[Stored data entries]
Content starts

Record PeerStatus := mkPeerStatus {
  ps_id : OffchainPublicKey * PeerId;
  ps_origin : PeerOrigin;
  ps_is_public : bool;
  last_seen : SystemTime;
  last_seen_latency : Duration;
  heartbeats_sent : Z;
  heartbeats_succeeded : Z;
  ps_backoff : f64;
  ps_ignored : option SystemTime;
  peer_version : option string;
  ps_multiaddresses : list Multiaddr;
  peer_quality : f64;
  quality_avg : SingleSumSMA f64
}.

Definition PeerStatus_new {E} (id : PeerId) (origin : PeerOrigin) (backoff : f64) (quality_window : Z) :
    outcome E PeerStatus :=
  key ← unwrap (key_of_peer_id id);
  sma ← ss_new quality_window;
  Ok (mkPeerStatus (key, id) origin true 0 0 0 0 backoff None None [] f64_zero sma).

Definition update_quality (new_value : f64) (p : PeerStatus) : PeerStatus :=
  if f64_unit_contains new_value then
    mkPeerStatus (ps_id p) (ps_origin p) (ps_is_public p) (last_seen p) (last_seen_latency p) (heartbeats_sent p)
      (heartbeats_succeeded p) (ps_backoff p) (ps_ignored p) (peer_version p) (ps_multiaddresses p) new_value
      (sma_push new_value (quality_avg p))
  else p.

Definition get_average_quality (p : PeerStatus) : f64 := default f64_zero (sma_average (quality_avg p)).

Definition is_ignored (p : PeerStatus) (now : SystemTime) (max_ignore : Duration) : bool :=
  match ps_ignored p with Some t => time_saturating_sub now t <=? max_ignore | None => false end.

(** ** The table ([db/sql/src/peers.rs])

    Of a JSON value the code looks at the strings in an array. *)
Inductive JsonValue := JsonArray (items : list (option string)) | JsonOther.

Record PeerModel := mkPeerModel {
  pm_id : Z;
  pm_packet_key : bytes;
  pm_multi_addresses : JsonValue;
  pm_origin : Z;
  pm_version : option string;
  pm_last_seen : SystemTime;
  pm_last_seen_latency : Z;
  pm_ignored : option SystemTime;
  pm_public : bool;
  pm_quality : f64;
  pm_quality_sma : option bytes;
  pm_backoff : option f64;
  pm_heartbeats_sent : option Z;
  pm_heartbeats_successful : option Z
}.

Record PeersDb := mkPeersDb { network_peers : list PeerModel; next_peer_id : Z }.

Abbreviation PD := (SM PeersDb DbSqlError).

Definition json_of_multiaddrs (mas : list Multiaddr) : JsonValue := JsonArray (Some ∘ multiaddr_to_string <$> mas).

(** [WrappedPeerSelector::into_condition]. *)
Definition peer_condition (s : PeerSelector) (r : PeerModel) : bool :=
  match (ps_last_seen s).1 with Some t => t <=? pm_last_seen r | None => true end &&
  match (ps_last_seen s).2 with Some t => pm_last_seen r <=? t | None => true end &&
  match (ps_quality s).1 with Some q => SFleb q (pm_quality r) | None => true end &&
  match (ps_quality s).2 with Some q => SFleb (pm_quality r) q | None => true end.

(** [WrappedPeerStatus::try_from]. *)
Definition decode_multiaddrs (j : JsonValue) : outcome DbSqlError (list Multiaddr) :=
  match j with
  | JsonArray items =>
      mapM (λ s, ok_or (parse_multiaddr s) DecodingError) (filter (λ s, is_blank s = false) (omap (λ s, s) items))
  | _ => Err DecodingError
  end.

Content ends

> _GOAL OF THE EXERCISE_
Start to finish, copy the records above with no differences.

> _ANSWER TO THIS TASK_
Record PeerStatus := mkPeerStatus {
  ps_id : OffchainPublicKey * PeerId;
  ps_origin : PeerOrigin;
  ps_is_public : bool;
  last_seen : SystemTime;
  last_seen_latency : Duration;
  heartbeats_sent : Z;
  heartbeats_succeeded : Z;
  ps_backoff : f64;
  ps_ignored : option SystemTime;
  peer_version : option string;
  ps_multiaddresses : list Multiaddr;
  peer_quality : f64;
  quality_avg : SingleSumSMA f64
}.

Definition PeerStatus_new {E} (id : PeerId) (origin : PeerOrigin) (backoff : f64) (quality_window : Z) :
    outcome E PeerStatus :=
  key ← unwrap (key_of_peer_id id);
  sma ← ss_new quality_window;
  Ok (mkPeerStatus (key, id) origin true 0 0 0 0 backoff None None [] f64_zero sma).

Definition update_quality (new_value : f64) (p : PeerStatus) : PeerStatus :=
  if f64_unit_contains new_value then
    mkPeerStatus (ps_id p) (ps_origin p) (ps_is_public p) (last_seen p) (last_seen_latency p) (heartbeats_sent p)
      (heartbeats_succeeded p) (ps_backoff p) (ps_ignored p) (peer_version p) (ps_multiaddresses p) new_value
      (sma_push new_value (quality_avg p))
  else p.

Definition get_average_quality (p : PeerStatus) : f64 := default f64_zero (sma_average (quality_avg p)).

Definition is_ignored (p : PeerStatus) (now : SystemTime) (max_ignore : Duration) : bool :=
  match ps_ignored p with Some t => time_saturating_sub now t <=? max_ignore | None => false end.

(** ** The table ([db/sql/src/peers.rs])

    Of a JSON value the code looks at the strings in an array. *)
Inductive JsonValue := JsonArray (items : list (option string)) | JsonOther.

Record PeerModel := mkPeerModel {
  pm_id : Z;
  pm_packet_key : bytes;
  pm_multi_addresses : JsonValue;
  pm_origin : Z;
  pm_version : option string;
  pm_last_seen : SystemTime;
  pm_last_seen_latency : Z;
  pm_ignored : option SystemTime;
  pm_public : bool;
  pm_quality : f64;
  pm_quality_sma : option bytes;
  pm_backoff : option f64;
  pm_heartbeats_sent : option Z;
  pm_heartbeats_successful : option Z
}.

Record PeersDb := mkPeersDb { network_peers : list PeerModel; next_peer_id : Z }.

Abbreviation PD := (SM PeersDb DbSqlError).

Definition json_of_multiaddrs (mas : list Multiaddr) : JsonValue := JsonArray (Some ∘ multiaddr_to_string <$> mas).

(** [WrappedPeerSelector::into_condition]. *)
Definition peer_condition (s : PeerSelector) (r : PeerModel) : bool :=
  match (ps_last_seen s).1 with Some t => t <=? pm_last_seen r | None => true end &&
  match (ps_last_seen s).2 with Some t => pm_last_seen r <=? t | None => true end &&
  match (ps_quality s).1 with Some q => SFleb q (pm_quality r) | None => true end &&
  match (ps_quality s).2 with Some q => SFleb (pm_quality r) q | None => true end.

(** [WrappedPeerStatus::try_from]. *)
Definition decode_multiaddrs (j : JsonValue) : outcome DbSqlError (list Multiaddr) :=
  match j with
  | JsonArray items =>
      mapM (λ s, ok_or (parse_multiaddr s) DecodingError) (filter (λ s, is_blank s = false) (omap (λ s, s) items))
  | _ => Err DecodingError
  end.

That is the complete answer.